**PROBLEM TO SOLVE:** In how many lines of the records does "Require" appear? Answer with one number.

**EXTRACTED INFORMATION:**
(* ===== verification/MetaInit.v ===== *)
(** The construction of a meta request (source/s3_meta_request.c: aws_s3_meta_request_init_base): the
    checks of its options, the file or the buffer it downloads to, the source of its body, and what
    is released when the construction fails. *)

From Stdlib Require Import Init.Byte String.
From S2P Require Import Prelude AwsCommon ByteCursor HttpHeaders HttpMessage Checksums ChecksumContext BodyStream.
From S2P Require Import PartMath AutoRangedPut ClientConfig.

(** * Data *)

Inductive recv_file_option :=
| AWS_S3_RECV_FILE_CREATE_OR_REPLACE
| AWS_S3_RECV_FILE_CREATE_NEW
| AWS_S3_RECV_FILE_CREATE_OR_APPEND
| AWS_S3_RECV_FILE_WRITE_TO_POSITION.

#[export] Instance recv_file_option_eq_dec : EqDecision recv_file_option.
Proof. solve_decision. Defined.

(** The fields of [struct aws_s3_checksum_config] for a checksum that the caller expects. *)
Record expected_options := mkExpected {
  expected_checksum : list byte;
  expected_checksum_algorithm : checksum_algorithm;
}.

(** A buffer of the caller. *)
Record recv_buf := mkRecvBuf { recv_len : Z; recv_capacity : Z }.

(** [struct aws_s3_meta_request_options], as far as the construction reads it.  Paths are given by
    their length, the message by its headers. *)
Record init_options := mkInitOptions {
  io_type : meta_request_type;
  io_fio_opts : option file_io_options;
  io_checksum_config : option (checksum_options * expected_options);
  io_body_callback : bool;
  io_body_callback_ex : bool;
  io_signing_config : bool;
  io_headers : http_headers;
  io_operation_name : list byte;
  io_recv_filepath_len : Z;
  io_recv_file_option : recv_file_option;
  io_recv_file_position : Z;
  io_recv_file_delete_on_failure : bool;
  io_recv_buffer : option recv_buf;
  io_object_size_hint : option Z;
  io_send_filepath_len : Z;
  io_send_async_stream : bool;
  io_send_using_async_writes : bool;
  io_part_size : Z;
  io_out_of_order_delivery : aws_tribool;
  io_max_active_connections_override : Z;
}.

(** What the system and other code answer: errors of calls that may fail, the page size, whether
    files can be opened with [O_DIRECT] at all and whether this one can. *)
Record init_env := mkInitEnv {
  ie_mutex_init : option aws_error;
  ie_body_queue_init : option aws_error;
  ie_tracker_init : option aws_error;
  ie_add_preallocated_buffer : option aws_error;
  ie_fopen : option aws_error;
  ie_file_get_length : option aws_error;
  ie_page_size : Z;
  ie_direct_io_is_supported : bool;
  ie_open_direct_io : option aws_error;
  ie_parallel_input_stream_new : option aws_error;
  ie_byte_cursor_find_exact : list byte → list byte → bool;
}.

(** What a meta request holds until it is destroyed. *)
Inductive meta_resource :=
| ResChecksumConfig | ResAsyncStream | ResParallelStream | ResMessage | ResUserAgent | ResSigningConfig
| ResDescriptors | ResPath | ResPreallocated | ResClient | ResBodyQueue | ResTracker | ResRunningSum
| ResHeaderChecksum | ResEventArrays | ResPrepareQueue.

#[export] Instance meta_resource_eq_dec : EqDecision meta_resource.
Proof. solve_decision. Defined.

(** The receive file with its content, how many of each resource are held, and whether the client
    has made its first meta request. *)
Record init_world := mkInitWorld {
  iw_file : option (list byte);
  iw_held : meta_resource → Z;
  iw_first_operation_emitted : bool;
}.
#[export] Instance init_world_eta : Eta init_world := λ w,
  mkInitWorld (iw_file w) (iw_held w) (iw_first_operation_emitted w).

(** [struct aws_s3_meta_request], the fields that the construction sets; [mb_holds] are the
    resources that its pointers refer to. *)
Record meta_base := mkMetaBase {
  mb_holds : list meta_resource;
  mb_fio_opts : file_io_options;
  mb_out_of_order_delivery_override : aws_tribool;
  mb_part_size : Z;
  mb_max_active_connections_override : Z;
  mb_should_compute_content_md5 : bool;
  mb_checksum_config : checksum_config;
  mb_running_response_sum : option s3_checksum;
  mb_response_header_checksum : list byte;
  mb_read_window_running_total : Z;
  mb_feature_ids : Z;
  mb_first_request_for_new_client : bool;
  mb_recv_buffer : option recv_buf;
  mb_recv_filepath : bool;
  mb_recv_file_delete_on_failure : bool;
  mb_recv_file_finalized : bool;
  mb_recv_file_direct_io : bool;
  mb_recv_file_base_offset : Z;
  mb_recv_file_direct_io_fallback_count : Z;
  mb_recv_file_write_fd_slot_count : Z;
  mb_body_source : body_source;
}.
#[export] Instance meta_base_eta : Eta meta_base := λ m,
  mkMetaBase (mb_holds m) (mb_fio_opts m) (mb_out_of_order_delivery_override m) (mb_part_size m)
    (mb_max_active_connections_override m) (mb_should_compute_content_md5 m) (mb_checksum_config m)
    (mb_running_response_sum m) (mb_response_header_checksum m) (mb_read_window_running_total m) (mb_feature_ids m)
    (mb_first_request_for_new_client m) (mb_recv_buffer m) (mb_recv_filepath m) (mb_recv_file_delete_on_failure m)
    (mb_recv_file_finalized m) (mb_recv_file_direct_io m) (mb_recv_file_base_offset m)
    (mb_recv_file_direct_io_fallback_count m) (mb_recv_file_write_fd_slot_count m) (mb_body_source m).

Definition AWS_S3_FEATURE_ID_FILE_PATH : Z := Z.shiftl 1 4.

(** * Stages *)

(** A stage changes the meta request and the world, and may fail; it can also stop at an
    assertion. *)
Definition init_state : Type := meta_base * init_world.
Definition stage : Type := init_state → res (init_state * option aws_error).

Definition stage_then (f g : stage) : stage := λ s,
  x ← f s;
  match x with (s', None) => g s' | (s', Some e) => Ok (s', Some e) end.
Notation "f ;;> g" := (stage_then f g) (at level 60, right associativity) : stdpp_scope.

Definition raise (e : aws_error) : stage := λ s, Ok (s, Some e).
Definition skip : stage := λ s, Ok (s, None).
Definition raise_if (b : bool) (e : aws_error) : stage := if b then raise e else skip.
Definition call (e : option aws_error) : stage := λ s, Ok (s, e).
Definition set_meta (f : meta_base → meta_base) : stage := λ s, Ok ((f s.1, s.2), None).

Definition hold (r : meta_resource) (n : Z) (held : meta_resource → Z) : meta_resource → Z :=
  λ r', if bool_decide (r' = r) then held r' + n else held r'.

(** A pointer of the meta request is set to something that was just acquired. *)
Definition acquire (r : meta_resource) : stage := λ '(m, w),
  Ok ((m <| mb_holds ::= cons r |>, w <| iw_held ::= hold r 1 |>), None).

(** The file after it was opened, the error of opening it or of reading its length, whether it was
    opened, and what is known of where and how to write. *)
Record opened := mkOpened {
  op_file : option (list byte);
  op_opened : bool;
  op_error : option aws_error;
  op_base_offset : Z;
  op_direct_io : bool;
  op_fallbacks : Z;
}.
#[export] Instance opened_eta : Eta opened := λ f,
  mkOpened (op_file f) (op_opened f) (op_error f) (op_base_offset f) (op_direct_io f) (op_fallbacks f).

**RESPONSE TO THIS EXERCISE:** 3